(** * BillyCompiler: the scene-planning and transcode pipeline of [BillyCompiler.py]

    A shallow embedding of [get_media_info] and of the [VideoWorker] thread
    ([run], [_cache_video_info], [_plan_scenes], [_create_scene_clip]),
    followed by the properties of the specification that concern them.
    The window that starts the worker ([check_ffmpeg] and the handlers of
    [App]) is embedded as well, with properties of its own.

    External collaborators are made explicit:
    - the [random] module is a tape of raw draws that the primitives
      [randint], [choice] and [sample] consume;
    - [ffprobe] and [ffmpeg] are a [World]: a function from the argument
      list of the spawned process to what the process answers;
    - Qt signals, file-system calls and spawned processes are recorded, in
      program order, in a trace of [Event]s. *)

From Stdlib Require Import ZArith List Lia Ascii String.
From Stdlib Require Import Floats.SpecFloat.
From stdpp Require Import base list strings gmap pretty.

Open Scope Z_scope.

(** ** Python exceptions that the modelled code can raise *)

Inductive Exn :=
| CalledProcessError (returncode : Z)
| JSONDecodeError
| KeyError
| AttributeError
| IndexError
| ValueError
| ZeroDivisionError
| OverflowError.

(** ** A state-and-exception monad

    [Ret a s] is normal completion with value [a] in state [s]; [Raise e s]
    is an exception propagating with the state reached so far (signals
    already emitted and cache entries already written stay). *)

Inductive Res (S A : Type) :=
| Ret (a : A) (s : S)
| Raise (e : Exn) (s : S).
Arguments Ret {S A} a s.
Arguments Raise {S A} e s.

Definition SE (S A : Type) : Type := S -> Res S A.

Definition se_ret {S A} (a : A) : SE S A := fun s => Ret a s.

Definition se_bind {S A B} (m : SE S A) (k : A -> SE S B) : SE S B :=
  fun s => match m s with
           | Ret a s' => k a s'
           | Raise e s' => Raise e s'
           end.

Definition raise {S A} (e : Exn) : SE S A := fun s => Raise e s.

Definition get {S} : SE S S := fun s => Ret s s.

Definition modify {S} (f : S -> S) : SE S unit := fun s => Ret tt (f s).

Declare Scope se_scope.
Delimit Scope se_scope with se.
Notation "x <- m ;; k" := (se_bind m (fun x => k))
  (at level 100, m at next level, right associativity) : se_scope.
Notation "m ;;; k" := (se_bind m (fun _ => k))
  (at level 100, right associativity) : se_scope.
Open Scope se_scope.

(** [for x in l: body x], threading the state and stopping at the first
    exception. *)
Fixpoint for_each {S A} (l : list A) (body : A -> SE S unit) : SE S unit :=
  match l with
  | [] => se_ret tt
  | x :: l' => body x ;;; for_each l' body
  end.

(** [[f() for _ in range(n)]] *)
Fixpoint repeatM {S A} (n : nat) (m : SE S A) : SE S (list A) :=
  match n with
  | O => se_ret []
  | S n' => x <- m ;; xs <- repeatM n' m ;; se_ret (x :: xs)
  end.

(** ** Text helpers: [str], format specs, [str.join], [str.strip] *)

Module Text.

(** [str(i)] of an integer. *)
Definition str_Z (z : Z) : string := pretty z.
Definition str_nat (n : nat) : string := pretty n.

Fixpoint zeros (n : nat) : string :=
  match n with
  | O => EmptyString
  | S n' => String "0"%char (zeros n')
  end.

(** [f"{i:04d}"] for a non-negative [i]: decimal digits, left-padded with
    zeros to a width of at least four. *)
Definition format_04d (i : nat) : string :=
  let s := str_nat i in zeros (4 - String.length s) +:+ s.

(** [sep.join(l)] *)
Fixpoint join (sep : string) (l : list string) : string :=
  match l with
  | [] => EmptyString
  | [x] => x
  | x :: l' => x +:+ sep +:+ join sep l'
  end.

(** [''.join(l)] *)
Definition concat (l : list string) : string := fold_right String.append EmptyString l.

Definition is_space (c : ascii) : bool :=
  let n := nat_of_ascii c in
  ((9 <=? n)%nat && (n <=? 13)%nat) || (28 <=? n)%nat && (n <=? 32)%nat.

Fixpoint lstrip (s : string) : string :=
  match s with
  | String c s' => if is_space c then lstrip s' else s
  | EmptyString => EmptyString
  end.

Fixpoint rstrip (s : string) : string :=
  match s with
  | String c s' =>
      match rstrip s' with
      | EmptyString => if is_space c then EmptyString else String c EmptyString
      | r => String c r
      end
  | EmptyString => EmptyString
  end.

(** [s.strip()] *)
Definition strip (s : string) : string := rstrip (lstrip s).

End Text.

(** ** [os.path] (POSIX flavour) *)

Module PosixPath.

Definition is_sep (c : ascii) : bool := bool_decide (c = "/"%char).

Fixpoint has_sep (p : string) : bool :=
  match p with
  | EmptyString => false
  | String c p' => is_sep c || has_sep p'
  end.

Fixpoint ends_with_sep (p : string) : bool :=
  match p with
  | EmptyString => false
  | String c EmptyString => is_sep c
  | String _ p' => ends_with_sep p'
  end.

Definition starts_with_sep (p : string) : bool :=
  match p with
  | String c _ => is_sep c
  | EmptyString => false
  end.

(** [os.path.join(a, b)] *)
Definition join (a b : string) : string :=
  if starts_with_sep b then b
  else if bool_decide (a = EmptyString) || ends_with_sep a then a +:+ b
  else a +:+ "/" +:+ b.

(** [os.path.basename(p)]: what follows the last separator. *)
Fixpoint basename (p : string) : string :=
  match p with
  | EmptyString => EmptyString
  | String c p' =>
      if has_sep p' then basename p'
      else if is_sep c then p' else p
  end.

End PosixPath.

(** ** The [random] module

    The generator is a tape of raw draws; each primitive consumes the draws
    it needs and maps them into its range, so that every outcome the
    library can produce is the image of some tape. An exhausted tape keeps
    answering [0]. *)

Module Random.

Definition Rng := list nat.

Definition draw : SE Rng nat :=
  fun g => match g with
           | [] => Ret 0%nat []
           | r :: g' => Ret r g'
           end.

(** [random.randint(a, b)]: an integer [N] with [a <= N <= b]. *)
Definition randint (a b : Z) : SE Rng Z :=
  r <- draw ;; se_ret (a + Z.of_nat r mod (b - a + 1)).

(** [random.choice(seq)]: [IndexError] on an empty sequence. *)
Definition choice {A} (seq : list A) : SE Rng A :=
  match seq with
  | [] => raise IndexError
  | x :: _ => r <- draw ;; se_ret (nth (r mod length seq) seq x)
  end.

(** The selection loop of [random.sample]: [k] times, pick a position
    among the elements not chosen yet. *)
Fixpoint sample_go {A} (pool : list A) (k : nat) : SE Rng (list A) :=
  match k with
  | O => se_ret []
  | S k' =>
      r <- draw ;;
      let j := (r mod length pool)%nat in
      match pool !! j with
      | Some x => xs <- sample_go (delete j pool) k' ;; se_ret (x :: xs)
      | None => raise ValueError
      end
  end.

(** [random.sample(population, k)]: [k] elements at pairwise distinct
    positions; [ValueError] when the sample is larger than the
    population. *)
Definition sample {A} (population : list A) (k : nat) : SE Rng (list A) :=
  if (length population <? k)%nat then raise ValueError
  else sample_go population k.

End Random.

(** ** Python floats (IEEE 754 binary64) for the progress percentage *)

Module Float64.

Definition prec : Z := 53.
Definition emax : Z := 1024.

(** [float(z)] for an integer of magnitude below [2^1024]. *)
Definition of_int (z : Z) : spec_float := binary_normalize prec emax z 0 false.

(** [a / b] on integers: the correctly rounded quotient. Both operands
    convert exactly when their magnitude is below [2^53]. *)
Definition truediv (a b : Z) : Exn + spec_float :=
  if b =? 0 then inl ZeroDivisionError
  else inr (SFdiv prec emax (of_int a) (of_int b)).

Definition mul (x y : spec_float) : spec_float := SFmul prec emax x y.

(** [int(x)]: truncation toward zero. *)
Definition to_int (x : spec_float) : Exn + Z :=
  match x with
  | S754_zero _ => inr 0
  | S754_finite s m e =>
      let v := if 0 <=? e then Zpos m * 2 ^ e else Zpos m / 2 ^ (- e) in
      inr (if s then - v else v)
  | S754_infinity _ => inl OverflowError
  | S754_nan => inl ValueError
  end.

End Float64.

(** ** JSON values, as [json.loads] returns them *)

Unset Elimination Schemes.
Inductive Json :=
| JNull
| JBool (b : bool)
| JNumber (z : Z)
| JString (s : string)
| JArray (items : list Json)
| JObject (members : list (string * Json)).
Set Elimination Schemes.

(** [d.get(key)] on the dict built from a JSON object: for a repeated key
    the last member wins; an absent key gives [None]. *)
Definition dict_get (key : string) (members : list (string * Json)) : option Json :=
  snd <$> last (filter (fun kv => fst kv = key) members).

(** [bool(v)], with [None] standing for Python's [None]. *)
Definition truthy (v : option Json) : bool :=
  match v with
  | None | Some JNull => false
  | Some (JBool b) => b
  | Some (JNumber z) => negb (z =? 0)
  | Some (JString s) => negb (bool_decide (s = EmptyString))
  | Some (JArray items) => negb (bool_decide (items = []))
  | Some (JObject members) => negb (bool_decide (members = []))
  end.

(** ** The external processes *)

(** What one [ffprobe] run answers: its exit status and its standard
    output as [json.loads] sees it ([None] when the text is not JSON). *)
Record ProbeReply := { probe_returncode : Z; probe_stdout : option Json }.

(** What one [ffmpeg] run answers: its exit status and the lines it
    prints. *)
Record Completed := { returncode : Z; output : list string }.

Record World := {
  ffprobe : list string -> ProbeReply;
  ffmpeg : list string -> Completed
}.

(** ** Data of the worker *)

(** The value stored per file in [video_info_cache]: [{'has_audio': b}]. *)
Record MediaInfo := { has_audio : bool }.

(** The [settings] dict built by [App.generate_video]. [clip_vol] is a
    float that the code only ever prints, so it is kept as its printed
    text. *)
Record Settings := {
  layout_mix : Z;
  clip_vol : string;
  total_duration : Z;
  scene_duration : Z;
  output_folder : string;
  output_path : string
}.

(** The three values of [scene['type']]. *)
Inductive SceneType := Single | Grid2x2 | Grid3x3.

Definition type_str (t : SceneType) : string :=
  match t with
  | Single => "single"
  | Grid2x2 => "2x2"
  | Grid3x3 => "3x3"
  end.

(** A planned scene is the dict [{'type': t}] and nothing else. *)
Record Scene := { type : SceneType }.

(** The text that [finished] carries. The report of an unexpected error
    embeds a traceback, so it is kept symbolic. *)
Inductive Message :=
| Text (s : string)
| ErrorReport (e : Exn).

(** What the worker does that is visible from outside, in program order. *)
Inductive Event :=
| LogMessage (line : string)                       (* log_message.emit *)
| Progress (percent : Z) (stage : string)          (* progress.emit *)
| Finished (message : Message) (success : bool)    (* finished.emit *)
| MakeDirs (path : string)                         (* os.makedirs *)
| Probe (command : list string) (status : Z)       (* subprocess.run, ffprobe *)
| Render (command : list string) (status : Z)      (* subprocess.run, ffmpeg per scene *)
| WriteFile (path : string) (lines : list string)  (* the manifest *)
| Concat (command : list string) (status : Z)      (* subprocess.Popen, final ffmpeg *)
| RmTree (path : string).                          (* shutil.rmtree *)

(** The mutable state a run works on: the global generator of [random],
    [self.video_info_cache], whether the workspace directory exists, and
    the trace so far. *)
Record St := {
  rng : Random.Rng;
  video_info_cache : gmap string MediaInfo;
  workspace_exists : bool;
  trace : list Event
}.

Definition set_rng (g : Random.Rng) (s : St) : St :=
  {| rng := g; video_info_cache := video_info_cache s;
     workspace_exists := workspace_exists s; trace := trace s |}.

Definition set_cache (c : gmap string MediaInfo) (s : St) : St :=
  {| rng := rng s; video_info_cache := c;
     workspace_exists := workspace_exists s; trace := trace s |}.

Definition set_workspace (b : bool) (s : St) : St :=
  {| rng := rng s; video_info_cache := video_info_cache s;
     workspace_exists := b; trace := trace s |}.

Definition emit_st (e : Event) (s : St) : St :=
  {| rng := rng s; video_info_cache := video_info_cache s;
     workspace_exists := workspace_exists s; trace := trace s ++ [e] |}.

Definition emit (e : Event) : SE St unit := modify (emit_st e).

(** Run a computation of the [random] module on the generator of the
    state. *)
Definition with_random {A} (m : SE Random.Rng A) : SE St A :=
  fun s => match m (rng s) with
           | Ret a g => Ret a (set_rng g s)
           | Raise e g => Raise e (set_rng g s)
           end.

(** Turn a pure result into a step of the worker. *)
Definition lift_exn {A} (r : Exn + A) : SE St A :=
  match r with
  | inl e => raise e
  | inr a => se_ret a
  end.

Definition nl : string := String (ascii_of_nat 10) EmptyString.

====================

# [Directions]
Scan the material above for the string "Fixpoint" and copy every line that has it.

# [Exercise answer]
Fixpoint for_each {S A} (l : list A) (body : A -> SE S unit) : SE S unit :=
Fixpoint repeatM {S A} (n : nat) (m : SE S A) : SE S (list A) :=
Fixpoint zeros (n : nat) : string :=
Fixpoint join (sep : string) (l : list string) : string :=
Fixpoint lstrip (s : string) : string :=
Fixpoint rstrip (s : string) : string :=
Fixpoint has_sep (p : string) : bool :=
Fixpoint ends_with_sep (p : string) : bool :=
Fixpoint basename (p : string) : string :=
Fixpoint sample_go {A} (pool : list A) (k : nat) : SE Rng (list A) :=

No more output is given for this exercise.